Things to do when you’re godless

Bored and godless? Want something fun to do?

  • Visit the Phillipines! The Filipino Freethinkers are having a film festival on 27 February. It’ll be a whole day of classic atheist documentaries and comedy films.

  • Quick, catch a plane to Australia: the Adelaide Atheists are having a youtube party. This is a cool idea: show up at a bar with a laptop and a video projector, and browse through a series of youtube clips on atheism.

See? Lots to do!

That sneaky, nasty blasphemy law

Michael Nugent of Atheist Ireland made a few more videos of me babbling before I left, and has posted them to the website. I’m terrible in them — no fault to Michael, I was just worn out and burned out on the last night of my trip. You can poke fun at me if you want.

The interesting thing about them, though, is that they were made in the Oonagh Young gallery in Dublin, which is currently hosting an exhibit of blasphemous art, in blatant defiance of the blasphemy laws. Everything in there is offensive to someone; the exhibits mock religion and religious beliefs with words and pictures.

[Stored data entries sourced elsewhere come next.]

(* ===== verification/StorageAtomicity.v ===== *)
(** * What the storage promises to all its users

    The refinement of the abstract storage by the goroutines and processes that
    share one address book file, and that none of them waits for ever. *)

From S2P Require Import Prelude Errors Interfaces Storage FileSystem Proc StorageCalls StorageConcurrency.

Section Atomicity.
Context `{Libp2pLaws} `{PlatformLaws} (path : string).
Notation code := calls_code.

(** A machine that has just started: nothing is open, and the files are in
    order ([dir_ok]). *)
Record booted (k : kernel) : Prop := {
  bt_files : dir_ok path (nodes k) (names k);
  bt_older : older k = [];
  bt_fds : fds k = ∅;
  bt_locks : locks k = [];
  bt_mutexes : mutexes k = ∅;
}.

Definition start (k : kernel) : machine := {| kern := k; running := ∅ |}.
Definition the_file (k : kernel) : option file := target path (nodes k) (names k).
Definition initial (v : option file) : storage := {| value := v; past := []; clients := ∅ |}.

Notation finished c := (λ r w, idle c w.1 ∧ clients w.2 !! c = Some (Committed r)) (only parsing).

(** A mutex belongs to a goroutine of its process. *)
Definition mutexes_ok (k : kernel) : Prop := ∀ p mu c, mutexes k !! (p, mu) = Some c → c.1 = p.

Record sim (s : machine) (a : storage) : Prop := {
  sim_inv : Inv path (kern s, a);
  sim_mutexes : mutexes_ok (kern s);
  sim_run : ∀ c m, running s !! c = Some m → ok path c m (finished c) (kern s, a);
  sim_idle : ∀ c, running s !! c = None → idle c (kern s) ∧ clients a !! c = None;
}.

Lemma sim_start k : booted k → sim (start k) (initial (the_file k)).
Proof using Type.
  intros [B1 B2 B3 B4 B5]. split; cbn.
  - split; [| cbn; rewrite B4; by intros ? ? ?%elem_of_nil]. cbn. rewrite B2. split; [| | done |].
    + intros m ->%list_elem_of_singleton. done.
    + by intros m n ?%elem_of_nil.
    + by intros m ?%elem_of_nil.
  - intros p mu c. by rewrite B5, lookup_empty.
  - done.
  - intros c _. split; [| done]. split; intros *; rewrite ?B3, ?B4, ?B5; try done. by intros ?%elem_of_nil.
Qed.

Lemma sys_mutexes_ok c k q x k' : sys c k q x k' → mutexes_ok k → mutexes_ok k'.
Proof using Type.
  intros Hs Hk. assert (mutexes k' = mutexes k → mutexes_ok k') as Hsame by (intros E p mu c' Hm; rewrite E in Hm; by eapply Hk).
  destruct q; cbn in Hs.
  - destruct Hs as [_ ->]. intros p mu' c'. cbn. rewrite lookup_insert. case_decide as E; [| apply Hk].
    intros [= <-]. congruence.
  - subst. intros p mu' c'. cbn. intros [_ Hm]%lookup_delete_Some. by eapply Hk.
  - by subst.
  - by subst.
  - apply Hsame. destruct x; [by subst |]. destruct Hs as [_ Hs]. case_match; [by destruct trunc; subst |].
    by destruct Hs as (n' & _ & ->).
  - apply Hsame. destruct x; [by subst |]. by destruct Hs as (n & ls & _ & _ & ->).
  - apply Hsame. destruct x; [by subst |]. by destruct Hs as (n & _ & ->).
  - by destruct Hs as [-> _].
  - apply Hsame. destruct x; [destruct Hs as [->|(n & d' & _ & ->)] | destruct Hs as (n & _ & ->)]; done.
  - apply Hsame. destruct x; [by subst |]. by destruct Hs as (n & f & _ & _ & ->).
  - by apply Hsame; subst.
  - apply Hsame. destruct x; [by subst |]. by destruct Hs as (n & _ & ->).
  - apply Hsame. destruct x; [by subst |]. by destruct Hs as (_ & ->).
Qed.

(** Another client's program after a step that it relies on. *)
Lemma sim_others s a c m k' a' :
  sim s a → running s !! c = Some m → rely path c (kern s, a) (k', a') → ok path c m (finished c) (k', a').
Proof using Type. intros Hs Hm Hr. eapply ok_rely; [exact Hr | by apply Hs]. Qed.

Lemma client_rely c k a a' : clients a' !! c = clients a !! c → rely path c (k, a) (k, a').
Proof using Type. by split. Qed.

Lemma sim_call s a c mu op :
  sim s a → running s !! c = None →
  sim {| kern := kern s; running := <[c := operation_code path mu op]> (running s) |}
    {| value := value a; past := past a; clients := <[c := Pending op]> (clients a) |}.
Proof using All.
  intros Hs Hc. destruct (sim_idle _ _ Hs c Hc) as [Hid Hcl]. split; cbn.
  - exact (sim_inv _ _ Hs).
  - apply Hs.
  - intros c' m. rewrite lookup_insert. case_decide as E; [subst; intros [= <-] | intros Hm].
    + apply ok_operation; [done |]. cbn. by rewrite lookup_insert_eq.
    + eapply sim_others; [done | done |]. apply client_rely. cbn. by rewrite lookup_insert_ne.
  - intros c' [Hc' Hne]%lookup_insert_None. rewrite lookup_insert_ne by done. by apply Hs.
Qed.

Lemma sim_return s a c r :
  sim s a → running s !! c = Some (Ret r) →
  clients a !! c = Some (Committed r)
  ∧ sim {| kern := kern s; running := delete c (running s) |} {| value := value a; past := past a; clients := delete c (clients a) |}.
Proof using Type.
  intros Hs Hc. destruct (sim_run _ _ Hs c _ Hc (kern s, a) (reflexivity _) (sim_inv _ _ Hs)) as [Hid Hcl]. split; [done |].
  split; cbn.
  - exact (sim_inv _ _ Hs).
  - apply Hs.
  - intros c' m [Hne Hm]%lookup_delete_Some. eapply sim_others; [done | done |]. apply client_rely. cbn. by rewrite lookup_delete_ne.
  - intros c'. rewrite !lookup_delete. case_decide as E; [by subst | by apply Hs].
Qed.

The Garda aren’t storming the place.

That’s the evil of the blasphemy laws: they make everyone a criminal, and are not being enforced, but they have the potential to be selectively enforced. That’s a very useful tool in the hands of the state; an art gallery exhibit which defies the law can be overlooked, but if someone starts really shaking up the establishment, it will be another convenient truncheon to silence dissent. I personally felt no risk at all in traveling to Ireland, because I’m just an outsider with no power, and can be safely ignored. I’d worry more if I were part of an organization with some political influence that was growing and had some shot at helping to secularize Ireland, because right now critics have the tool to break the back of such organizations with strategically applied accusations of violations of the official blasphemy laws.

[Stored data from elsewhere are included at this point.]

(* ===== verification/Streams.v ===== *)
(** * Streams to a peer ([pkg/streams/encrypted.go], [unencrypted.go], [handshake.go])

    A stream object is created by the stream manager, which also starts its
    read loop.  The loop of a stream, the senders and [Close] run concurrently:
    each is code over the [store] of all stream objects, cut where it gives a
    lock back or calls the network.  The framing of messages and the
    connection itself are third-party code: the [query] calls, which the
    environment answers.  Message buffers live in the heap, so that zeroing
    them can be stated. *)

From S2P Require Import Prelude Errors Heap Crypto Dispatcher Proc.

(** ** Data *)

Definition HandshakeStreamName : string := "handshake".

Record IncomingMessage := {
  im_PeerID : string;
  im_StreamName : string;
  im_Data : ref;
  im_Timestamp : time;
}.

(** A callback is its identity, or nil; the calls made are recorded. *)
Inductive report :=
| RDecryptionError (cb : nat) (p : string) (e : error)
| ROversized (cb : nat) (p name : string) (size : nat)
| RDropped (cb : nat) (p name : string).

(** [es_stream] is the libp2p stream, [es_cancelled] the stream's own context. *)
Record EncryptedStream := {
  es_name : string;
  es_peerID : string;
  es_stream : nat;
  es_sharedKey : ref;
  es_cipher : Cipher;
  es_onDecryptionError : option nat;
  es_onOversizedMessage : option nat;
  es_onMessageDropped : option nat;
  es_maxMessageSize : Z;
  es_cancelled : bool;
  es_closed : bool;
  es_closeErr : option error;
}.

Record EncryptedStreamConfig := {
  OnDecryptionError : option nat;
  OnOversizedMessage : option nat;
  OnMessageDropped : option nat;
  MaxMessageSize : Z;
}.

Record UnencryptedStream := {
  us_name : string;
  us_peerID : string;
  us_stream : nat;
  us_onMessageDropped : option nat;
  us_cancelled : bool;
  us_closed : bool;
  us_closeErr : option error;
}.

(** All stream objects by address; [base_done] is the context the streams'
    contexts come from, [incoming] the channel they share, which no stream
    closes. *)
Record store := {
  hp : heap;
  encs : gmap nat EncryptedStream;
  uncs : gmap nat UnencryptedStream;
  next_obj : nat;
  incoming : Chan.chan IncomingMessage;
  reports : list report;
  base_done : bool;
  clock : time;
}.

Definition set_hp (h : heap) (s : store) : store :=
  {| hp := h; encs := encs s; uncs := uncs s; next_obj := next_obj s; incoming := incoming s;
     reports := reports s; base_done := base_done s; clock := clock s |}.
Definition set_encs (f : gmap nat EncryptedStream → gmap nat EncryptedStream) (s : store) : store :=
  {| hp := hp s; encs := f (encs s); uncs := uncs s; next_obj := next_obj s; incoming := incoming s;
     reports := reports s; base_done := base_done s; clock := clock s |}.
Definition set_uncs (f : gmap nat UnencryptedStream → gmap nat UnencryptedStream) (s : store) : store :=
  {| hp := hp s; encs := encs s; uncs := f (uncs s); next_obj := next_obj s; incoming := incoming s;
     reports := reports s; base_done := base_done s; clock := clock s |}.
Definition bump (s : store) : store :=
  {| hp := hp s; encs := encs s; uncs := uncs s; next_obj := S (next_obj s); incoming := incoming s;
     reports := reports s; base_done := base_done s; clock := clock s |}.
Definition set_incoming (c : Chan.chan IncomingMessage) (s : store) : store :=
  {| hp := hp s; encs := encs s; uncs := uncs s; next_obj := next_obj s; incoming := c;
     reports := reports s; base_done := base_done s; clock := clock s |}.
Definition add_report (r : option report) (s : store) : store :=
  {| hp := hp s; encs := encs s; uncs := uncs s; next_obj := next_obj s; incoming := incoming s;
     reports := reports s ++ option_list r; base_done := base_done s; clock := clock s |}.
Definition set_base_done (s : store) : store :=
  {| hp := hp s; encs := encs s; uncs := uncs s; next_obj := next_obj s; incoming := incoming s;
     reports := reports s; base_done := true; clock := clock s |}.

Definition on_heap {X} (f : ST heap X) : ST store X := λ s, let (x, h) := f (hp s) in (x, set_hp h s).

(** ** The environment *)

Inductive next_result := NextMsg (frame : bytes) | NextEOF | NextErr (e : error) | NextEnd.

Inductive query :=
| QCtxErr                                              (** the caller's [ctx.Err()] *)
| QDeadline                                            (** the caller's [ctx.Deadline()] *)
| QRand                                                (** [rand.Read] of a nonce *)
| QSelect                                              (** which ready case a [select] takes *)
| QNewStream (p name : string)                         (** [host.NewStream] *)
| QNext (stream : nat)                                 (** [reader.Next] and [reader.Err] *)
| QSetWriteDeadline (stream : nat) (d : option time)
| QWrite (stream : nat) (frame : bytes)                (** [writer.WriteDelimited] *)
| QFlush (stream : nat)
| QClose (stream : nat).                               (** [stream.Close] *)

Definition answer (q : query) : Type :=
  match q with
  | QCtxErr | QWrite _ _ | QFlush _ | QClose _ => option error
  | QDeadline => option time
  | QRand => result error bytes
  | QSelect => bool
  | QNewStream _ _ => result error nat
  | QNext _ => next_result
  | QSetWriteDeadline _ _ => unit
  end.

It’s a very Christian approach. We’re all sinners, therefore God is justified in any action he takes against us. We’re all blasphemers, and give the state the power to condemn a common behavior, and they can be justified in the arbitrary exercise of the law.

A reasonable deconversion

Here’s a thoughtful video about one person’s deconversion process: the interesting thing about it is that he was a believer who reasoned himself out of religion.

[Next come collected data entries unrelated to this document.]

Lemma derive_quiet pub : respects mtidy (derive pub : code _) ∧ starts (λ _, False) (derive pub : code _).
Proof.
  unfold derive. destruct (ValidateEd25519PublicKey pub); [done |]. destruct (Ed25519PublicToX25519 _); [done |].
  do 4 (apply quiet_seq; [apply quiet_section; intros m; apply on_module_mtidy |]; intros ?). done.
Qed.

Lemma EstablishStreams_quiet p pub names :
  respects mtidy (EstablishStreams p pub names : code _) ∧ starts (λ _, False) (EstablishStreams p pub names : code _).
Proof.
  unfold EstablishStreams. destruct (length names =? 0); [done |].
  apply quiet_seq; [apply derive_quiet |]. intros [e|k]; [done |]. apply quiet_section. intros m.
  unfold st_modify, mbind, ST_bind, mret, ST_ret. cbn [snd].
  apply shrink_mtidy; [by intros ?; split | intros q n i | done].
  cbn [streams set_allowed set_streams set_sharedKeys]. by rewrite filed_ensure.
Qed.

Lemma loop_holds l m : loop_start l (sto m) → mholds (lift (loop_body l) : code _) (λ _ _, True) m.
Proof.
  intros Hs. destruct (loop_quiet l) as [H1 H2].
  eapply holds_weaken; [| apply (holds_respects answers tables_ok mgrows may_start starting_fact)]; [done | |].
  - eapply respects_embed; [| exact H1]. intros m1 s Ht. by apply store_mtidy.
  - eapply starts_embed; [| exact H2]. by intros ? <-.
Qed.

Lemma bodies_hold q m : may_start q m → mholds (body q : code _) (λ _ _, True) m.
Proof.
  intros Hs. destruct q; cbn [body]; [by apply loop_holds | ..]; unfold discard.
  all: try (apply holds_bind; eapply holds_weaken; [intros ? ? _; exact I |]).
  - apply quiet_holds, EstablishStreams_quiet.
  - apply SendCtx_holds.
  - apply quiet_holds, CloseHandshake_quiet.
  - apply HandleIncomingHandshake_holds.
  - apply HandleIncomingStream_holds.
  - apply quiet_holds, CloseStreams_quiet.
  - apply quiet_holds, Shutdown_quiet.
Qed.
End Manager.

(** What happens to the manager's state by itself: time passes, the crypto
    module's other methods run (on its own fields and the buffers), the node
    takes a message from the channel, cancels the context, calls the setters. *)
Inductive env : Manager → Manager → Prop :=
| env_clock m t : (clock (sto m) <= t)%Z →
    env m (set_sto {| hp := hp (sto m); encs := encs (sto m); uncs := uncs (sto m); next_obj := next_obj (sto m);
                      incoming := incoming (sto m); reports := reports (sto m); base_done := base_done (sto m);
                      clock := t |} m)
| env_module m (f : ST state unit) : env m (on_module f m).2
| env_receive m v c : Chan.try_recv (incoming (sto m)) = (Chan.Value v, c) →
    env m (set_sto (set_incoming c (sto m)) m)
| env_done m : env m (set_sto (set_base_done (sto m)) m)
| env_config m d o dr size : env m (set_config d o dr size m).

Lemma env_keeps m m' : tables_ok m → env m m' → tables_ok m' ∧ mgrows m m'.
Proof.
  intros Ho He. destruct He as [m t _|m f|m v c Hc|m|m d o dr size].
  - by apply same_mtidy.
  - by apply on_module_mtidy.
  - apply store_mtidy; [| done]. intros [O1 O2 O3].
    assert (grows (sto m) (set_incoming c (sto m))) as G
      by (split; cbn; intros i x Hx; exists x; (split; [done |]); by split_and!).
    split; [| exact G]. split; cbn; try done. unfold Chan.try_recv in Hc.
    destruct (Chan.buf (incoming (sto m))) as [|v' rest] eqn:Eb; [by destruct (Chan.is_closed _) |].
    injection Hc as <- <-. cbn. apply Forall_cons in O3 as [_ O3]. eapply Forall_impl; [exact O3 |].
    intros msg. by apply provenance_grows.
  - apply store_mtidy; [| done]. by apply untouched_tidy.
  - by apply same_mtidy.
Qed.

Lemma tables_hold `{CryptoLib} c s0 s :
  encs s0 = ∅ → uncs s0 = ∅ → Chan.buf (incoming s0) = [] →
  rtc (Proc.step body api answers env) {| shared := NewManager c s0; gos := [] |} s → tables_ok (shared s).
Proof.
  intros He Hu Hb Hr.
  eapply (execution_good answers tables_ok mgrows may_start starting_fact body api env bodies_hold); [| | exact Hr |].
  - intros m1 q _. by destruct q.
  - apply env_keeps.
  - split; [| constructor]. cbn. split; cbn; [| intros p n i; by rewrite entry_empty ..].
    split; rewrite ?He, ?Hu, ?Hb; [done | intros i us; by rewrite lookup_empty | constructor].
Qed.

Although I was brought up in a religion, I’ve discovered that there is a large difference between those who were seriously immersed in a faith, like this fellow, and people who just got a fairly brief and not very deep exposure, like myself. I was rather easily disabused of religion — when I first was taught the tenets of the faith, my reaction was more like, “You believe what? And you expect me to believe it too? That’s batty!” I didn’t need the careful dissection of belief, because what jumped out to me was the raging absurdity of original sin, virgin births, gods manifesting as men, etc., etc., etc.